* [Records provided]
● ● ● ● ●
(* ===== verification/CProto.v ===== *)
(** Function prototypes of C and where their arguments go on x86-64 (System V
    ABI): arguments of integer class in the six integer registers, in order,
    one register per eight bytes, an argument that does not fit in whole on
    the stack.  A prototype carries what its doc comment says about each
    parameter. *)

From S2P Require Import Prelude CAbi.
Local Open Scope Z_scope.

(** Types of parameters: an object type by value, or a pointer. *)
Inductive pty : Type :=
  | PVoid
  | PVal (t : cty)
  | PTo (const : bool) (t : pty).

(** [@param[in]], [@param[out]], [@param[in,out]]. *)
Inductive dir : Type := In_ | Out_ | InOut.
#[export] Instance dir_eq_dec : EqDecision dir.
Proof. solve_decision. Defined.

Record proto : Type := Proto {
  p_result : cty;
  p_params : list (string * pty);
  p_docs : list (string * dir);
}.

Definition int_t : cty := TInt 32 true.
Definition unsigned_int_t : cty := TInt 32 false.
Definition int32_t : cty := TInt 32 true.
Definition int64_t : cty := TInt 64 true.
Definition size_t : cty := TInt 64 false.

(** ** Passing of arguments *)

(** No part of the object is a floating-point number: every eightbyte has
    class INTEGER. *)
Fixpoint integer_class (t : cty) : bool :=
  match t with
  | TFloat | TDouble => false
  | TInt _ _ | TBool | TPtr | TEnum _ => true
  | TArr t _ => integer_class t
  | TStruct _ ms | TUnion _ ms => forallb (λ m, integer_class m.2.1) ms
  end.

Definition pty_size (p : pty) : Z :=
  match p with PVoid => 0 | PVal t => sizeof t | PTo _ _ => 8 end.

Definition pty_integer (p : pty) : bool :=
  match p with PVoid => false | PVal t => integer_class t | PTo _ _ => true end.

(** Eightbytes of an argument. *)
Definition eightbytes (p : pty) : Z := (pty_size p + 7) / 8.

(** Registers are numbered 0 to 5 (rdi, rsi, rdx, rcx, r8, r9); stack slots
    of eight bytes from the one above the return address. *)
Inductive loc : Type :=
  | Registers (first count : Z)
  | StackSlots (first count : Z).
#[export] Instance loc_eq_dec : EqDecision loc.
Proof. solve_decision. Defined.

Fixpoint assign (reg slot : Z) (ps : list pty) : list loc :=
  match ps with
  | [] => []
  | p :: ps =>
      let n := eightbytes p in
      if decide (n <= 2 ∧ reg + n <= 6) then Registers reg n :: assign (reg + n) slot ps
      else StackSlots slot n :: assign reg (slot + n) ps
  end.

(** Where the arguments of a call go, if all are of integer class. *)
Definition call_layout (p : proto) : option (list loc) :=
  if forallb (λ x, pty_integer x.2) (p_params p) then Some (assign 0 0 (snd <$> p_params p)) else None.

(** The memory the caller hands over: for every parameter that is a pointer
    the size of one object it points to, if it has a type. *)
Definition pointee (p : pty) : option (option Z) :=
  match p with
  | PTo _ PVoid => Some None
  | PTo _ t => Some (Some (pty_size t))
  | _ => None
  end.

Definition buffers (p : proto) : list (option (option Z)) := (λ x, pointee x.2) <$> p_params p.

(** ** What the comment says about the parameters *)

(** A pointer through which the function may write. *)
Definition writable (p : pty) : bool := match p with PTo false _ => true | _ => false end.

Definition documents (p : proto) : Prop := fst <$> p_docs p = fst <$> p_params p.

#[export] Instance documents_dec p : Decision (documents p).
Proof. unfold documents. apply _. Defined.

(** Parameters that are results by their comment, with their types. *)
Definition outputs (p : proto) : list pty :=
  omap (λ x, match x with (_, In_, t) => None | (_, _, t) => Some t end) (zip (p_docs p) (snd <$> p_params p)).

(** Parameters that are inputs by their comment but may be written by their
    type. *)
Definition writable_inputs (p : proto) : list string :=
  omap (λ x, match x with (n, In_, t) => if writable t then Some n else None | _ => None end)
    (zip (p_docs p) (snd <$> p_params p)).

(** ** Arguments do not share a place *)

Definition places (l : loc) : list (bool * Z) :=
  match l with
  | Registers a n => (λ i, (true, i)) <$> seqZ a n
  | StackSlots a n => (λ i, (false, i)) <$> seqZ a n
  end.

Lemma places_spec l x : x ∈ places l ↔
  match l with
  | Registers a n => x.1 = true ∧ a <= x.2 < a + n
  | StackSlots a n => x.1 = false ∧ a <= x.2 < a + n
  end.
Proof.
  destruct x as [b i], l as [a n|a n]; cbn; rewrite list_elem_of_fmap; setoid_rewrite elem_of_seqZ;
    naive_solver.
Qed.

Lemma assign_places reg slot ps : 0 <= reg → 0 <= slot → Forall (λ p, 0 <= pty_size p) ps →
  Forall (λ l, ∀ x : bool * Z, x ∈ places l → if x.1 then reg <= x.2 < 6 else slot <= x.2) (assign reg slot ps) ∧
  NoDup (assign reg slot ps ≫= places).
Proof.
  intros Hr Hs Hps. revert reg slot Hr Hs.
  induction Hps as [|p ps Hp Hps IH]; intros reg slot Hr Hs; cbn [assign].
  { split; [constructor|cbn; constructor]. }
  assert (Hn : 0 <= eightbytes p) by (apply Z.div_pos; lia).
  assert (∀ (l : loc) (reg' slot' : Z), reg <= reg' → slot <= slot' → 
    (∀ x : bool * Z, x ∈ places l → if x.1 then reg <= x.2 < reg' ∧ x.2 < 6 else slot <= x.2 < slot') →
    NoDup (places l) →
    Forall (λ l, ∀ x : bool * Z, x ∈ places l → if x.1 then reg <= x.2 < 6 else slot <= x.2)
      (l :: assign reg' slot' ps) ∧ NoDup ((l :: assign reg' slot' ps) ≫= places)) as Hstep.
  { intros l reg' slot' Hr' Hs' Hl Hnd. destruct (IH reg' slot') as [Hf Hd]; [lia..|]. split.
    - constructor.
      + intros x Hx. specialize (Hl x Hx). destruct x.1; lia.
      + eapply Forall_impl; [exact Hf|]. intros l' Hl' x Hx. specialize (Hl' x Hx). destruct x.1; lia.
    - cbn. apply NoDup_app. split; [done|]. split; [|done]. intros x Hx Hin.
      apply list_elem_of_bind in Hin as (l' & Hx' & Hl').
      rewrite Forall_forall in Hf. specialize (Hf l' Hl' x Hx'). specialize (Hl x Hx). destruct x.1; lia. }
  case_decide; apply Hstep; try lia.
  - intros [b i] (Hb & Hi)%places_spec. cbn in *. subst b. lia.
  - cbn. apply NoDup_fmap_2; [|apply NoDup_seqZ]. by intros ?? [= ->].
  - intros [b i] (Hb & Hi)%places_spec. cbn in *. subst b. lia.
  - cbn. apply NoDup_fmap_2; [|apply NoDup_seqZ]. by intros ?? [= ->].
Qed.

Lemma length_assign reg slot ps : length (assign reg slot ps) = length ps.
Proof.
  revert reg slot. induction ps as [|p ps IH]; intros reg slot; [done|]. cbn [assign].
  case_decide; cbn; by rewrite IH.
Qed.
Definition amdsmi_get_gpu_ecc_enabled : proto :=
  Proto (TEnum (enum_values amdsmi_status_t))
    [ ("processor_handle", PVal amdsmi_processor_handle);
      ("enabled_blocks", PTo false (PVal uint64_t)) ]
    [ ("processor_handle", In_); ("enabled_blocks", InOut) ].

Definition amdsmi_get_gpu_total_ecc_count : proto :=
  Proto (TEnum (enum_values amdsmi_status_t))
    [ ("processor_handle", PVal amdsmi_processor_handle);
      ("ec", PTo false (PVal amdsmi_error_count_t)) ]
    [ ("processor_handle", In_); ("ec", Out_) ].

Definition amdsmi_get_afids_from_cper : proto :=
  Proto (TEnum (enum_values amdsmi_status_t))
    [ ("cper_buffer", PTo false (PVal char_t));
      ("buf_size", PVal uint32_t);
      ("afids", PTo false (PVal uint64_t));
      ("num_afids", PTo false (PVal uint32_t)) ]
    [ ("cper_buffer", In_); ("buf_size", In_); ("afids", Out_); ("num_afids", InOut) ].

Definition amdsmi_get_gpu_ras_feature_info : proto :=
  Proto (TEnum (enum_values amdsmi_status_t))
    [ ("processor_handle", PVal amdsmi_processor_handle);
      ("ras_feature", PTo false (PVal amdsmi_ras_feature_t)) ]
    [ ("processor_handle", In_); ("ras_feature", Out_) ].
(* ===== verification/AgentClock.v ===== *)
(** The clock readings of the GPU agent, as patched by
    [src/patch/gpuagent/0002-gpuop-907-clock-freq-oob.patch]: the helper
    [current_frequency_mhz] and the clamped vector [find_low_high_frequency]
    builds.  Both read a structure [amdsmi_frequencies_t] the SMI library has
    filled in; here the structure is an arbitrary object of that type, with
    whatever bits the library left in [num_supported] and [current], and a
    subscript outside the array [frequency] makes the reading fail
    ([None]).  The rest of [find_low_high_frequency] and of the agent is in a
    git submodule and is not modelled. *)

From S2P Require Import Prelude CAbi SmiEnums SmiTypes.
Local Open Scope Z_scope.

Module AgentClock.

(** [freq->num_supported], [freq->current], [freq->frequency[i]] *)
Definition num_supported (freq : Z) : option Z :=
  load SmiT.amdsmi_frequencies_t [AField "num_supported"] freq.
Definition current (freq : Z) : option Z :=
  load SmiT.amdsmi_frequencies_t [AField "current"] freq.
Definition frequency (freq i : Z) : option Z :=
  load SmiT.amdsmi_frequencies_t [AField "frequency"; AIndex i] freq.

(** [uint32_t n = (num_supported < MAX) ? num_supported : MAX] *)
Definition clamp_supported (n : Z) : Z :=
  if n <? Smi.AMDSMI_MAX_NUM_FREQUENCIES then n else Smi.AMDSMI_MAX_NUM_FREQUENCIES.

Definition current_frequency_mhz (freq : Z) : option Z :=
  ns ← num_supported freq;
  if ns =? 0 then Some 0
  else
    let n := clamp_supported ns in
    c ← current freq;
    let idx := if c <? n then c else 0 in
    f ← frequency freq idx;
    Some (f / 1000000).

(** The expression the patch removes: [freq.frequency[freq.current]/1000000]. *)
Definition current_frequency_unpatched (freq : Z) : option Z :=
  c ← current freq; f ← frequency freq c; Some (f / 1000000).

(** The vector of [find_low_high_frequency] before and after the sort. *)
Definition frequency_vector (freq : Z) : option (list Z) :=
  ns ← num_supported freq;
  mapM (frequency freq) (seqZ 0 (clamp_supported ns)).

Definition sorted_frequencies (freq : Z) : option (list Z) :=
  f ← frequency_vector freq; Some (merge_sort Z.le f).

(** ** The loads *)

Lemma num_supported_eq freq : num_supported freq = Some (read_bits freq 32 32).
Proof. reflexivity. Qed.

Lemma current_eq freq : current freq = Some (read_bits freq 64 32).
Proof. reflexivity. Qed.

Lemma frequency_eq freq i :
  frequency freq i =
    if (0 <=? i) && (i <? 33) then Some (read_bits freq (128 + (i * 64 + 0)) 64) else None.
Proof.
  unfold frequency, load.
  change (resolve SmiT.amdsmi_frequencies_t [AField "frequency"; AIndex i]) with
    (shift_ref 128 <$> resolve (TArr uint64_t 33) [AIndex i]).
  unfold resolve. by destruct ((0 <=? i) && (i <? 33)).
Qed.

Lemma frequency_inside freq i : 0 <= i < 33 → ∃ f, frequency freq i = Some f ∧ 0 <= f < 2 ^ 64.
Proof.
  intros. rewrite frequency_eq. bool_cases; try lia. eexists. split; [done|].
  by apply read_bits_range.
Qed.

Lemma frequency_outside freq i : 33 <= i → frequency freq i = None.
Proof. intros. rewrite frequency_eq. by bool_cases; try lia. Qed.

Lemma clamp_supported_range n : 0 <= n → 0 <= clamp_supported n <= 33 ∧ clamp_supported n <= n.
Proof.
  unfold clamp_supported, Smi.AMDSMI_MAX_NUM_FREQUENCIES. intros. bool_cases; lia.
Qed.

(** ** Theorems *)

(** the patched reading is defined for every content of the structure
    (no subscript leaves the array) and is 0 when no frequency is
    supported. *)
Theorem current_frequency_total freq :
  (∃ f, current_frequency_mhz freq = Some f ∧ 0 <= f <= (2 ^ 64 - 1) / 1000000) ∧
  (num_supported freq = Some 0 → current_frequency_mhz freq = Some 0).
Proof.
  split.
  2:{ unfold current_frequency_mhz. by intros ->. }
  unfold current_frequency_mhz. rewrite num_supported_eq, current_eq. cbn [mbind option_bind].
  pose proof (read_bits_range freq 32 32 ltac:(lia)).
  pose proof (read_bits_range freq 64 32 ltac:(lia)).
  set (ns := read_bits freq 32 32) in *. set (c := read_bits freq 64 32) in *.
  destruct (clamp_supported_range ns ltac:(lia)).
  destruct (Z.eqb_spec ns 0).
  { exists 0. split; [done|]. split; [lia|]. by apply Z.div_pos. }
  destruct (frequency_inside freq (if c <? clamp_supported ns then c else 0)) as (f & Hf & ?).
  { destruct (Z.ltb_spec c (clamp_supported ns)); lia. }
  rewrite Hf. cbn. eexists. split; [done|]. split; [apply Z.div_pos; lia|].
  apply Z.div_le_mono; lia.
Qed.

(** where the library reports a consistent index the patch changes nothing;
    for an index past the array the old expression reads outside it. *)
Theorem current_frequency_agrees freq ns c :
  num_supported freq = Some ns → current freq = Some c →
  (c < ns ∧ ns <= 33 → current_frequency_mhz freq = current_frequency_unpatched freq) ∧
  (33 <= c → current_frequency_unpatched freq = None).
Proof.
  intros Hn Hc. unfold current_frequency_mhz, current_frequency_unpatched.
  rewrite Hn, Hc. cbn [mbind option_bind].
  assert (0 <= c).
  { rewrite current_eq in Hc. simplify_eq. by apply read_bits_range. }
  split.
  - intros [? ?]. destruct (Z.eqb_spec ns 0); [lia|].
    assert (clamp_supported ns = ns) as ->.
    { unfold clamp_supported, Smi.AMDSMI_MAX_NUM_FREQUENCIES. bool_cases; lia. }
    destruct (Z.ltb_spec c ns); [done|lia].
  - intros. by rewrite frequency_outside.
Qed.

(** the sorted vector is defined for every content of the structure: it
    holds exactly the entries the structure claims, at most the 33 there are,
    in order. *)
Theorem sorted_frequencies_total freq :
  ∃ ns v s, num_supported freq = Some ns ∧ frequency_vector freq = Some v ∧
    sorted_frequencies freq = Some s ∧
    Z.of_nat (length v) = Z.min ns 33 ∧ Permutation s v ∧ StronglySorted Z.le s ∧
    ∀ i, 0 <= i < Z.min ns 33 → frequency freq i = v !! Z.to_nat i.
Proof.
  unfold sorted_frequencies, frequency_vector. rewrite num_supported_eq. cbn [mbind option_bind].
  pose proof (read_bits_range freq 32 32 ltac:(lia)). set (ns := read_bits freq 32 32) in *.
  destruct (clamp_supported_range ns ltac:(lia)) as [? ?].
  assert (clamp_supported ns = Z.min ns 33) as Hmin.
  { unfold clamp_supported, Smi.AMDSMI_MAX_NUM_FREQUENCIES. bool_cases; lia. }
  destruct (mapM (frequency freq) (seqZ 0 (clamp_supported ns))) as [v|] eqn:Hv.
  2:{ apply mapM_None_1, Exists_exists in Hv as (i & Hi%elem_of_seqZ & Hf).
      destruct (frequency_inside freq i) as (? & ? & _); [lia|congruence]. }
  exists ns, v, (merge_sort Z.le v). cbn [mbind option_bind].
  apply mapM_Some in Hv. split_and!; try done.
  - rewrite <- (Forall2_length _ _ _ Hv), length_seqZ. lia.
  - apply merge_sort_Permutation.
  - apply (StronglySorted_merge_sort Z.le).
  - intros i Hi. rewrite Forall2_lookup in Hv. specialize (Hv (Z.to_nat i)).
    rewrite (lookup_seqZ_lt 0 _ (Z.to_nat i)) in Hv by lia. inversion Hv as [? ? Hf Hx He|]; subst.
    rewrite <- Hf. f_equal. lia.
Qed.

(** ** Instances *)

(** One supported frequency, 5 GHz in the first entry, an index far outside
    the array. *)
Definition demo_freq : Z := 2 ^ 32 + 1000 * 2 ^ 64 + 5000000000 * 2 ^ 128.

Lemma current_frequency_total_witness :
  num_supported 0 = Some 0 ∧ current_frequency_mhz 0 = Some 0 ∧
  current_frequency_mhz demo_freq = Some 5000.
Proof.
  split; [reflexivity|]. split; [exact (proj2 (current_frequency_total 0) eq_refl)|].
  vm_compute. reflexivity.
Defined.

Lemma current_frequency_agrees_witness :
  num_supported demo_freq = Some 1 ∧ current demo_freq = Some 1000 ∧
  current_frequency_unpatched demo_freq = None.
Proof.
  split; [vm_compute; reflexivity|]. split; [vm_compute; reflexivity|].
  refine (proj2 (current_frequency_agrees demo_freq 1 1000 _ _) _);
    first [lia | vm_compute; reflexivity].
Defined.

End AgentClock.
Lemma create_profiles_split (counters : list string) (s : st S) :
  (∀ ids d, (create_counter_config (agent_ (this s)) ids d).2.1 = ROCPROFILER_STATUS_SUCCESS →
     (create_counter_config (agent_ (this s)) ids d).2.2 ≠ 0) →
  match (get_supported_counters (agent_ (this s)) s).1 with
  | inr e => create_profiles_for_counters counters s = (inr e, s)
  | inl roc => ∃ d ps left,
      create_profiles_for_counters counters s
        = (inl (MkProfileSet ps), St d (this s) (sleeps s)) ∧
      split_ok (agent_ (this s)) roc counters ps left
  end.
Proof.
  intros Hnz. pose proof (get_supported_counters_state (agent_ (this s)) s) as Hst.
  unfold create_profiles_for_counters, mbind, M_bind, my.
  destruct (get_supported_counters (agent_ (this s)) s) as [[roc|e] s'] eqn:Hg;
    cbn in Hst; subst s'; cbn [fst]; [|done].
  unfold sdk_do.
  destruct (pack_loop_total (agent_ (this s)) roc (pack_fuel counters) counters (sdk s) [])
    as [[d [ps left]] Hp]; [done|]. rewrite Hp.
  apply pack_loop_ok in Hp as (ps' & -> & Hok); [|done]. by eexists d, ps', left.
Qed.

(** C1: the packing of a request.  The call throws exactly when the listing of
    the agent's counters does, and then changes nothing; otherwise it returns
    profiles that the SDK accepted, of one to ten counters each, which
    together hold every supported counter of the request exactly as often as
    it was requested, but those the SDK rejected on their own. *)
Theorem create_profiles_correct `{!SdkLaws S} (counters : list string) (s : st S) :
  match (get_supported_counters (agent_ (this s)) s).1 with
  | inr e => create_profiles_for_counters counters s = (inr e, s)
  | inl roc => ∃ d ps left,
      create_profiles_for_counters counters s
        = (inl (MkProfileSet ps), St d (this s) (sleeps s)) ∧
      split_ok (agent_ (this s)) roc counters ps left
  end.
Proof.
  apply create_profiles_split; intros; by apply law_config_nonzero.
Qed.

(** *** An SDK that accepts every set of ten counters *)

Section accepting.
Context (agent : Z) (roc : gmap string Z).
Context (Haccepts : ∀ ids d, (length ids <= 10)%nat →
  (create_counter_config (S:=S) agent ids d).2.1 = ROCPROFILER_STATUS_SUCCESS).
Context (Hnonzero : ∀ ids d,
  (create_counter_config (S:=S) agent ids d).2.1 = ROCPROFILER_STATUS_SUCCESS →
  (create_counter_config (S:=S) agent ids d).2.2 ≠ 0).

Abbreviation sup := (supported roc).

Lemma try_counter_accepting done d r n d' r' :
  current_profile_counters r = take 10 (sup done) → failed_counters r = drop 10 (sup done) →
  try_counter agent roc (d, r) n = (d', r') →
  current_profile_counters r' = take 10 (sup (done ++ [n])) ∧
  failed_counters r' = drop 10 (sup (done ++ [n])).
Proof.
  intros Hc Hf. unfold try_counter. rewrite supported_snoc.
  destruct (roc !! n) as [c|]; [|intros [= <- <-]; by rewrite app_nil_r].
  pose proof (request_ids_length roc (current_profile_counters r ++ [n]) d ([], 0)) as Hids.
  destruct (request_ids roc _ d _) as [ids size]. specialize (Haccepts ids d).
  destruct (create_counter_config agent ids d) as [d1 [status cfg]]. cbn [fst snd] in Haccepts, Hids.
  rewrite Hc, Hf in *. rewrite length_app, length_take in *. rewrite take_app, drop_app.
  change (length [n]) with 1%nat in *. change (length []) with 0%nat in *.
  unfold MAX_COUNTER_PER_PROFILE.
  destruct (decide (length (sup done) < 10)%nat).
  - rewrite Haccepts by lia. rewrite decide_False by (intros [?|?]; [done|lia]).
    rewrite decide_True by done. intros [= <- <-]; cbn [current_profile_counters failed_counters].
    rewrite !drop_ge, !take_ge by (cbn [length]; lia). done.
  - rewrite decide_True by lia. intros [= <- <-]; cbn [current_profile_counters failed_counters].
    replace (10 - length (sup done))%nat with 0%nat by lia. by rewrite app_nil_r.
Qed.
● ● ● ● ●
* [Task requirements] All the lines that hold the word "match" must appear in the answer, copied from the records.

* [Completed exercise]
  match t with
  match p with PVoid => 0 | PVal t => sizeof t | PTo _ _ => 8 end.
  match p with PVoid => false | PVal t => integer_class t | PTo _ _ => true end.
  match ps with
  match p with
Definition writable (p : pty) : bool := match p with PTo false _ => true | _ => false end.
  omap (λ x, match x with (_, In_, t) => None | (_, _, t) => Some t end) (zip (p_docs p) (snd <$> p_params p)).
  omap (λ x, match x with (n, In_, t) => if writable t then Some n else None | _ => None end)
  match l with
  match l with
  match (get_supported_counters (agent_ (this s)) s).1 with
  match (get_supported_counters (agent_ (this s)) s).1 with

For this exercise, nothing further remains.